Continue practicing on the position that you chose. A sudden change in sleep position can be quite disarming. You need to be patient with yourself. Learn how to reposition yourself in the middle of the night. Sooner, your body will recognize the efforts in changing your sleep position and will begin to adapt. For motivation, track your progress and star a rewards system. If you din yourself sleeping on your target position when you wake up in the morning, gift yourself a hearty breakfast. If not, keep trying because practice makes perfect.
A Bit of Motivation: How I Changed my Sleeping Position
How long does it take to change your sleep position?
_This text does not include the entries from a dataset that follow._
(* ===== verification/Bitmap.v ===== *)
(** The allocator of file positions: [bitmap_find_next_zero_area] and the sizes
    of model/kernel_hash/bitmap.c. A bitmap is the set of its bits that are 1;
    [set_bit] and [clear_bit] add and remove an element. *)
From S2P Require Import Prelude.
#[local] Open Scope Z_scope.

(** ** The kernel's bit searches

    [find_next_zero_bit] and [find_next_bit] belong to the kernel. Their
    documented behaviour: the first bit of the wanted value from [offset] on,
    and [size] when there is none below [size]. *)

Class BitSearch : Type := {
  find_next_zero_bit : gset Z → Z → Z → Z;
  find_next_bit : gset Z → Z → Z → Z }.

(** [r] is the first place in [[start, size)] where [P] holds, or [size]. *)
Definition first_from (P : Z → Prop) (size start r : Z) : Prop :=
  (start ≤ r < size ∧ P r ∨ r = size) ∧ ∀ j, start ≤ j < r → j < size → ¬ P j.

Class BitSearchLaws `{BitSearch} : Prop := {
  find_next_zero_bit_spec map size start :
    0 ≤ start → first_from (λ j, j ∉ map) size start (find_next_zero_bit map size start);
  find_next_bit_spec map size start :
    0 ≤ start → first_from (λ j, j ∈ map) size start (find_next_bit map size start) }.

(** An implementation: scan the bits one by one. *)
Fixpoint scan (P : Z → bool) (size : Z) (n : nat) (i : Z) : Z :=
  match n with
  | O => size
  | S n => if P i then i else scan P size n (i + 1)
  end.

#[export] Instance scan_search : BitSearch := {|
  find_next_zero_bit map size start :=
    scan (λ j, bool_decide (j ∉ map)) size (Z.to_nat (size - start)) start;
  find_next_bit map size start :=
    scan (λ j, bool_decide (j ∈ map)) size (Z.to_nat (size - start)) start |}.

Lemma scan_spec P `{∀ j, Decision (P j)} size n i :
  n = Z.to_nat (size - i) →
  first_from P size i (scan (λ j, bool_decide (P j)) size n i).
Proof.
  revert i. induction n as [|n IH]; intros i Hn; simpl.
  - split; [by right|]. intros. lia.
  - case_bool_decide as HP.
    + split; [left; split; [lia|done]|]. intros. lia.
    + destruct (IH (i + 1) ltac:(lia)) as [H1 H2]. split.
      * destruct H1 as [[? ?]|?]; [left; split; [lia|done]|by right].
      * intros j Hj Hjs. destruct (decide (j = i)) as [->|]; [done|]. apply H2; lia.
Qed.

#[export] Instance scan_search_laws : BitSearchLaws.
Proof. split; intros; simpl; by apply scan_spec. Qed.

(** ** The search of bitmap.c *)

(** [__ALIGN_MASK(x, mask)]: [(x + mask) & ~mask] on [unsigned long]. *)
Definition align_mask_up (x mask : Z) : Z := Z.ldiff (u64 (x + mask)) mask.

Section search.
  Context `{BitSearch}.

(** The code between [again:] and [return]; [None] when [fuel] is too small. *)
Fixpoint find_area (fuel : nat) (map : gset Z) (size start nr align_mask : Z) : option Z :=
  match fuel with
  | O => None
  | S fuel =>
    let index := find_next_zero_bit map size start in
    let index := align_mask_up index align_mask in
    let stop := u64 (index + nr) in
    if size <? stop then Some stop
    else
      let i := find_next_bit map stop index in
      if i <? stop then find_area fuel map size (u64 (i + 1)) nr align_mask
      else Some index
  end.

Definition bitmap_find_next_zero_area (map : gset Z) (size start nr align_mask : Z) : option Z :=
  find_area (S (Z.to_nat (size - start))) map size start nr align_mask.
End search.

(** ** Sizes *)

Definition CHUNKSIZE : Z := 32.
Definition FILESIZE : Z := 10.
(** The local variables of [alloc_bitmap] and the global [bitmap_size]. *)
Definition file_size : Z := FILESIZE * 1024 * 1024 * 1024.
Definition bitmap_chunks : Z := file_size / CHUNKSIZE.
Definition bitmap_size : Z := bitmap_chunks / 8.

(** ** First fit *)

(** [r] is an aligned place for [nr] free bits below [size]. *)
Definition area_at (map : gset Z) (size nr a r : Z) : Prop :=
  r mod 2 ^ a = 0 ∧ r + nr ≤ size ∧ ∀ j, r ≤ j < r + nr → j ∉ map.

Lemma align_mask_up_spec x a :
  0 ≤ a → 0 ≤ x → x + 2 ^ a ≤ 2 ^ 64 →
  let r := align_mask_up x (2 ^ a - 1) in
  x ≤ r < x + 2 ^ a ∧ r mod 2 ^ a = 0 ∧ ∀ y, x ≤ y → y mod 2 ^ a = 0 → r ≤ y.
Proof.
  intros Ha Hx Hm. cbv zeta. unfold align_mask_up.
  assert (0 < 2 ^ a) as Hp by (by apply Z.pow_pos_nonneg).
  rewrite u64_small by lia. rewrite Z.sub_1_r, <- Z.ones_equiv, Z.ldiff_ones_r by done.
  rewrite Z.shiftl_mul_pow2, Z.shiftr_div_pow2 by done. rewrite Z.ones_equiv.
  set (q := 2 ^ a) in *.
  pose proof (Z.div_mod (x + Z.pred q) q ltac:(lia)) as E.
  pose proof (Z.mod_pos_bound (x + Z.pred q) q Hp).
  split; [lia|]. split; [by apply Z_mod_mult|].
  intros y Hy Hym. apply Z.div_exact in Hym; [|lia]. rewrite Hym.
  assert ((x + Z.pred q) / q ≤ y / q) by nia.
  nia.
Qed.

Section first_fit.
  Context `{BitSearch} `{!BitSearchLaws}.
  Context (map : gset Z) (size nr a : Z).
  Context (Ha : 0 ≤ a) (Hnr : 1 ≤ nr) (Hsize : 0 ≤ size) (Hw : size + nr + 2 ^ a < 2 ^ 64).

(** An area from [start] on cannot begin before the first free, aligned bit,
    nor at or before a set bit that lies less than [nr] after it. *)
Lemma area_after_index start r :
  0 ≤ start → start ≤ r → area_at map size nr a r →
  align_mask_up (find_next_zero_bit map size start) (2 ^ a - 1) ≤ r.
Proof.
  intros Hs Hr (Hal&Hle&Hfree).
  destruct (find_next_zero_bit_spec map size start Hs) as [Hi Hbefore].
  set (i := find_next_zero_bit map size start) in *.
  assert (i ≤ r) as Hir.
  { destruct (Z.le_gt_cases i r); [done|]. exfalso.
    apply (Hbefore r); [lia|lia|]. apply Hfree. lia. }
  apply align_mask_up_spec; [done|destruct Hi as [[? _]|?]; lia
    |destruct Hi as [[? _]|?]; lia|done|done].
Qed.

Lemma find_area_spec fuel start :
  0 ≤ start ≤ size → size - start < Z.of_nat fuel →
  ∃ r, find_area fuel map size start nr (2 ^ a - 1) = Some r ∧
    ((start ≤ r ∧ area_at map size nr a r ∧
      ∀ r', start ≤ r' → area_at map size nr a r' → r ≤ r') ∨
     (size < r < size + nr + 2 ^ a ∧ ∀ r', start ≤ r' → ¬ area_at map size nr a r')).
Proof.
  revert start. induction fuel as [|fuel IH]; intros start Hs Hf.
  { lia. }
  cbn [find_area]. set (i0 := find_next_zero_bit map size start).
  pose proof (find_next_zero_bit_spec map size start ltac:(lia)) as [Hi0 _]. fold i0 in Hi0.
  assert (0 ≤ i0 ≤ size ∧ (start ≤ i0 ∨ i0 = size)) as [Hi1 Hi2]
    by (destruct Hi0 as [[? _]|?]; lia).
  destruct (align_mask_up_spec i0 a Ha ltac:(lia) ltac:(lia)) as (Hx&Hal&_).
  pose proof (area_after_index start) as Hafter. fold i0 in Hafter.
  set (index := align_mask_up i0 (2 ^ a - 1)) in *.
  rewrite (u64_small (index + nr)) by lia.
  destruct (Z.ltb_spec size (index + nr)).
  { exists (index + nr). split; [done|]. right. split; [lia|].
    intros r' Hr' Har. specialize (Hafter r' ltac:(lia) Hr' Har). destruct Har as (_&?&_). lia. }
  destruct (find_next_bit_spec map (index + nr) index ltac:(lia)) as [Hb Hbefore].
  set (b := find_next_bit map (index + nr) index) in *.
  assert (index ≤ b ≤ index + nr) by (destruct Hb as [[? _]|?]; lia).
  destruct (Z.ltb_spec b (index + nr)).
  - rewrite u64_small by lia.
    assert (∀ r', start ≤ r' → area_at map size nr a r' → b + 1 ≤ r') as Hskip.
    { intros r' Hr' Har. specialize (Hafter r' ltac:(lia) Hr' Har).
      destruct (Z.le_gt_cases (b + 1) r'); [done|]. exfalso.
      destruct Har as (_&_&Hfree). apply (Hfree b); [lia|]. destruct Hb as [[_ ?]|?]; [done|lia]. }
    destruct (IH (b + 1)) as (r&E&Hr); [lia|lia|]. exists r. split; [exact E|].
    destruct Hr as [(Hr&Har&Hmin)|(Hr&Hno)]; [left|right].
    + split; [lia|]. split; [done|]. intros r' Hr' Har'. apply Hmin; [|done]. by apply Hskip.
    + split; [done|]. intros r' Hr' Har'. apply (Hno r'); [|done]. by apply Hskip.
  - exists index. split; [done|]. left. split; [lia|]. split.
    + split; [done|]. split; [lia|]. intros j Hj. apply Hbefore; lia.
    + intros r' Hr' Har'. apply Hafter; [lia|done|done].
Qed.

(** When every set bit lies before [start], the area is at [start]. *)
Lemma find_fresh start :
  a = 0 → 0 ≤ start ≤ size → (∀ i, i ∈ map → i < start) →
  ∃ r, bitmap_find_next_zero_area map size start nr 0 = Some r ∧
    ((start + nr ≤ size ∧ r = start) ∨ (size < start + nr ∧ size < r < size + nr + 1)).
Proof.
  intros Ha0 Hs Hb. unfold bitmap_find_next_zero_area.
  assert (E1 : 2 ^ a = 1) by (by rewrite Ha0).
  destruct (find_area_spec (S (Z.to_nat (size - start))) start) as (r&E&Hr); [lia|lia|].
  exists r. split; [by rewrite E1 in E|].
  assert (Hat : start + nr ≤ size → area_at map size nr a start).
  { intros. split; [rewrite E1; apply Z.mod_1_r|]. split; [done|]. intros j Hj Hm. apply Hb in Hm. lia. }
  destruct Hr as [(Hr&(_&Hle&_)&Hmin)|(Hr&Hno)].
  - left. split; [lia|]. specialize (Hmin start). assert (r ≤ start); [|lia].
    apply Hmin, Hat; lia.
  - right. split; [|lia]. destruct (Z.le_gt_cases (start + nr) size) as [Hle|]; [|done].
    by destruct (Hno start (Z.le_refl _) (Hat Hle)).
Qed.
End first_fit.

(** C15. [bitmap_find_next_zero_area] terminates (the fuel is never exhausted)
    and is first fit: it returns the lowest aligned position from [start] on
    with [nr] free bits below [size], or a value above [size] exactly when
    there is none. *)
Theorem bitmap_find_next_zero_area_first_fit `{BitSearch} `{!BitSearchLaws} map size start nr a :
  0 ≤ a → 1 ≤ nr → 0 ≤ start ≤ size → size + nr + 2 ^ a < 2 ^ 64 →
  ∃ r, bitmap_find_next_zero_area map size start nr (2 ^ a - 1) = Some r ∧
    (r ≤ size → start ≤ r ∧ area_at map size nr a r ∧
       ∀ r', start ≤ r' → area_at map size nr a r' → r ≤ r') ∧
    (size < r ↔ ∀ r', start ≤ r' → ¬ area_at map size nr a r').
Proof.
  intros Ha Hnr Hs Hw. unfold bitmap_find_next_zero_area.
  destruct (find_area_spec map size nr a Ha Hnr ltac:(lia) Hw (S (Z.to_nat (size - start))) start)
    as (r&E&Hr); [lia|lia|].
  exists r. split; [done|]. destruct Hr as [(H1&H2&H3)|(H1&H2)].
  - split; [done|]. split; [destruct H2 as (_&?&_); lia|]. intros Hno. by destruct (Hno r).
  - split; [lia|]. split; [done|lia].
Qed.
Lemma bitmap_find_next_zero_area_first_fit_witness :
  ∃ r, bitmap_find_next_zero_area {[ 0; 1; 5 ]} 16 0 3 (2 ^ 0 - 1) = Some r ∧
    (r ≤ 16 → 0 ≤ r ∧ area_at {[ 0; 1; 5 ]} 16 3 0 r ∧
       ∀ r', 0 ≤ r' → area_at {[ 0; 1; 5 ]} 16 3 0 r' → r ≤ r') ∧
    (16 < r ↔ ∀ r', 0 ≤ r' → ¬ area_at {[ 0; 1; 5 ]} 16 3 0 r').
Proof. apply (bitmap_find_next_zero_area_first_fit {[ 0; 1; 5 ]} 16 0 3 0); done || lia. Defined.
Example find_area_example : bitmap_find_next_zero_area {[ 0; 1; 5 ]} 16 0 3 0 = Some 2.
Proof. reflexivity. Qed.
Well, honestly, nothing is for certain. Getting used to a new position requires time and continuous efforts. According to studies, only 5% of individuals attempt to change their sleep habits.
In my personal experience, I decided to shift to left side sleeping from my usual go-to position of right side sleeping. I have been suffering from reflux for years. It started when I was in college, all those coffee to power through a day of attending classes and a whole night of studying and cramming to get all the submissions done by next morning (you know the drill) got to me.
Since medications rarely help my case (my body probably got used to most of the proton pump inhibitors and H2 blockers in the world), I decided to go the natural way, such as drinking apple cider vinegar in the morning. This helped, but of course I need to get rid of trigger factors like food and even unhealthy bedtime habits. A friend recommended to me an article about side sleeping. I am a side sleeper, but I favor the right side usually. You might think it is not all that hard to shift from right to left. At least I am already sleeping on my side, right?
Nope! It is just the same. It took me about six weeks to fully adjust. Even then, I still sometimes end up waking up on my right side. Of course, this can happen a few times, so I do not beat myself up over it. What method did I try to transition to the best sleeping position for me, you ask? I slept on the couch for more than three weeks. The minimal space left no room for shifty movements!
How will you know if you should return back to your former position?
If you notice that when there is a night that you successfully fell asleep on the position you are targeting, you felt more refreshed upon waking up in the morning. Then, it is a good idea to initiate the change. However, if the result is the opposite, you might want to halt the process and go back to your old sleeping habit. Unless of course, the change is health-related. If advised by the physician, try to push for it a little more until you are more comfortable.
Changing position takes time. Also, you need to gear yourself up for the change. You need to make sure you are using the proper accessories, such as mattress and pillows, before you start on your little project. A special precaution: if the change is for health related reasons, do not assume that the shift will qualify as treatment for your condition. This is only a supplementary solution. Have a talk with your physician for a more medical intervention/approach.